First a few screenshots, then a brief overview of the sipx integration. Note: in the screenshots below the account and contact information is randomly generated test data, while the call records are real records coming out of our production sipX server.

Call Manager:


Account Calls:


Contact Calls:


I used the Grails Quartz Plugin and added a grails-app/jobs/CdrSyncJob.groovy that looks at licensees with registered sipX servers and then queries with sipX instance for call detail records that have not yet been processed.

I wanted call detail report generation to be as fast as possible, so the CdrSyncJob looks up the sipX callee and caller phone numbers against the contact table and licencedUser table then writes a new "call" record into the NetCenter database and marks the sipX call record has having been processed so it can be ignored the next time the job runs. Now whenever anyone wants to view all calls made to any contact within a certain account, its a simple database query that has a few joins and doesn't involve any phone number normalization, determining whether a call is related to any known contact, ignoring interoffice calls, or figuring out the call direction.

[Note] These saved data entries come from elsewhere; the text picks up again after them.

Section Claims.
Context {Options : Type}.
Variable run_analysis :
    Experiment → ExperimentData → Options → Exception + ExperimentData.
Variable options : Options.

  (** C5. On a composite container with one container per component
      experiment, when the analysis of every component succeeds,
      [_run_analysis] calls [exp.run_analysis] at the indices
      [0, 1, ..., n-1], in this order and once each (the log grows by exactly
      [seq 0 n]), and returns the three lists [experiment_types],
      [experiment_ids] and [experiment_qubits], each of length [n], whose
      [i]-th entries are read from the container of component [i] as its
      analysis left it. *)
Theorem run_analysis_children_in_order tl q exps t id comps st log :
    length comps = length exps →
    (∀ i exp d, exps !! i = Some exp → comps !! i = Some d →
       ∃ d', run_analysis exp d options = inr d') →
    let n := length exps in
    let comp_exp := CompositeExperiment tl q exps in
    ∃ comps' r,
      _run_analysis run_analysis options
          (mkStore (CompositeExperimentData comp_exp t id comps st) log) =
        (mkStore (CompositeExperimentData comp_exp t id comps' st) (log ++ seq 0 n),
         inr (ResultList [AggregateResult r], NoFigures))
      ∧ experiment_types r = map experiment_type comps'
      ∧ experiment_ids r = map experiment_id comps'
      ∧ experiment_qubits r = map (λ d, physical_qubits (experiment d)) comps'
      ∧ length (experiment_types r) = n
      ∧ length (experiment_ids r) = n
      ∧ length (experiment_qubits r) = n
      ∧ (∀ i exp d, exps !! i = Some exp → comps !! i = Some d →
           ∃ d', run_analysis exp d options = inr d' ∧ comps' !! i = Some d').
Proof.
    intros Hlen Hall n comp_exp. subst comp_exp.
    destruct (loop_ok run_analysis options tl q exps t id st n 0 comps log [] [] [])
      as (comps' & Hrun & Hlen' & _ & Hin).
    { intros i Hi.
      destruct (lookup_lt_is_Some_2 exps i ltac:(unfold n in Hi; lia)) as [exp Hexp].
      destruct (lookup_lt_is_Some_2 comps i ltac:(unfold n in Hi; lia)) as [d Hd].
      destruct (Hall i exp d Hexp Hd) as [d' Hd']. by exists exp, d, d'. }
    assert (Hn : length comps' = n) by (unfold n; lia).
    exists comps'.
    eexists (mkCompositeResult _ _ _).
    split.
    { unfold _run_analysis, for_range. cbn [container isinstance_CompositeExperimentData
        negb experiment num_experiments].
      unfold mbind, M_bind, bind, mret, M_ret, ret. cbn [length].
      fold n. rewrite Hrun. reflexivity. }
    cbn [experiment_types experiment_ids experiment_qubits].
    rewrite drop_0, firstn_all2 by lia. cbn [app].
    rewrite !length_map.
    repeat split; auto.
    intros i exp d Hexp Hd. apply (Hin i exp d); auto.
    apply lookup_lt_Some in Hexp. unfold n. lia.
Qed.

  (** C6. On a container that is not a [CompositeExperimentData],
      [_run_analysis] raises the [QiskitError] at once: nothing is returned,
      no component analysis is called and the container is left as it
      was. *)
Theorem run_analysis_rejects_plain_data exp t id st log :
    _run_analysis run_analysis options (mkStore (PlainExperimentData exp t id st) log) =
      (mkStore (PlainExperimentData exp t id st) log,
       inl (QiskitError "CompositeAnalysis must be run on CompositeExperimentData.")).
Proof. reflexivity. Qed.

  (** C7, as amended. Whenever [_run_analysis] returns, what it returns is a
      list that holds exactly one record, the aggregate one, and no
      figure. *)
Theorem run_analysis_returns_singleton_list s s' results figures :
    _run_analysis run_analysis options s = (s', inr (results, figures)) →
    ∃ r, results = ResultList [AggregateResult r] ∧ figures = NoFigures.
Proof.
    unfold _run_analysis.
    destruct (isinstance_CompositeExperimentData (container s)); cbn [negb];
      [|discriminate].
    unfold mbind, M_bind, bind, mret, M_ret, ret.
    destruct (num_experiments _ s) as [s1 [e|n]]; [discriminate|].
    destruct (for_range _ _ _ s1) as [s2 [e|[[ts ids] qs]]]; [discriminate|].
    intros [= _ <- <-]. eauto.
Qed.

  (** C8. When the analysis of the component at index [i] raises [e], after
      those of the components before it succeeded, [_run_analysis] raises
      [e] and returns nothing; [exp.run_analysis] was then called at the
      indices [0, ..., i] only, so for no later component, and the containers
      from index [i] on are as they were. *)
Theorem run_analysis_propagates_failure tl q exps t id comps st log i exp d e :
    (∀ j, j < i → ∃ expj dj dj',
        exps !! j = Some expj ∧ comps !! j = Some dj ∧
        run_analysis expj dj options = inr dj') →
    exps !! i = Some exp → comps !! i = Some d →
    run_analysis exp d options = inl e →
    let comp_exp := CompositeExperiment tl q exps in
    ∃ comps',
      _run_analysis run_analysis options
          (mkStore (CompositeExperimentData comp_exp t id comps st) log) =
        (mkStore (CompositeExperimentData comp_exp t id comps' st) (log ++ seq 0 (S i)),
         inl e)
      ∧ (∀ j, i < j → j ∉ seq 0 (S i))
      ∧ (∀ j, (i ≤ j)%nat → comps' !! j = comps !! j).
Proof.
    intros Hbefore Hexp Hd Hrun comp_exp. subst comp_exp.
    destruct (loop_ok run_analysis options tl q exps t id st i 0 comps log [] [] [])
      as (comps' & Hloop & _ & Hout & _).
    { intros j Hj. apply Hbefore. lia. }
    exists comps'. split; [|split].
    - unfold _run_analysis, for_range. cbn [container isinstance_CompositeExperimentData
        negb experiment num_experiments].
      unfold mbind at 1, M_bind at 1, bind at 1, ret at 1.
      unfold mbind at 1, M_bind at 1, bind at 1.
      assert (Hi : i < length exps) by (eapply lookup_lt_Some; eauto).
      replace (length exps) with (i + S (length exps - S i)) by lia.
      rewrite seq_app, for_each_app. rewrite Hloop.
      cbn [seq]. rewrite for_each_cons. cbn [Nat.add].
      rewrite (loop_body_raises run_analysis options tl q exps t id st
                 i comps' _ _ exp d e Hexp); auto.
      + change (0 :: seq 1 i) with (seq 0 (S i)).
        rewrite seq_S, app_assoc. reflexivity.
      + rewrite Hout by lia. done.
    - intros j Hj Hin. apply elem_of_seq in Hin. lia.
    - intros j Hj. apply Hout. lia.
Qed.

Here a few snippets for CdrSyncJob. First the execute() method:
def execute() {

if (Environment.current == Environment.DEVELOPMENT) return
def licensees = Licensee.withCriteria {
eq("active", true)
isNotNull("sipHost")
}

licensees.each { syncCdrs(it); }
}
Then syncCdrs begins with some Groovy SQL like this:
   def cdr = Sql.newInstance("jdbc:postgresql://${licensee.sipHost}/SIPXCDR", "username", "password", "org.postgresql.Driver")
cdr.eachRow("select * from view_call_records A, cdrs_sync B where A.id=B.id and NOT(B.done)")
Hmmm, I guess I should point out that view_call_records and cdrs_sync are custom tables. Here's the SQL:
CREATE VIEW view_call_records as
select id, SUBSTRING(caller_aor FROM '.*.*') as caller,
LTRIM(LTRIM(SUBSTRING(callee_aor FROM '.*.*'), '8'), '1') as callee,
connect_time as start_time,
to_char(cdrs.end_time-cdrs.connect_time, 'MI') AS minutes,
to_char(cdrs.end_time-cdrs.connect_time, 'SS') as seconds
from cdrs where cdrs.termination != 'F' and cdrs.connect_time IS NOT NULL;

CREATE TABLE cdrs_sync (
id integer PRIMARY KEY,
done boolean DEFAULT FALSE
);
Anyway, the rest of syncCdrs is just about ignoring interoffice calls or calls to contacts with don't have on record, then adding new entries to the NetCenter call table:
new Call(callDirection: direction, callId: it.id, contact: contact, dateStarted: it.start_time, minutes: it.minutes, seconds: it.seconds, licensee: licensee, owner: owner).save();
and marking the call as processed in the cdrs_sync table.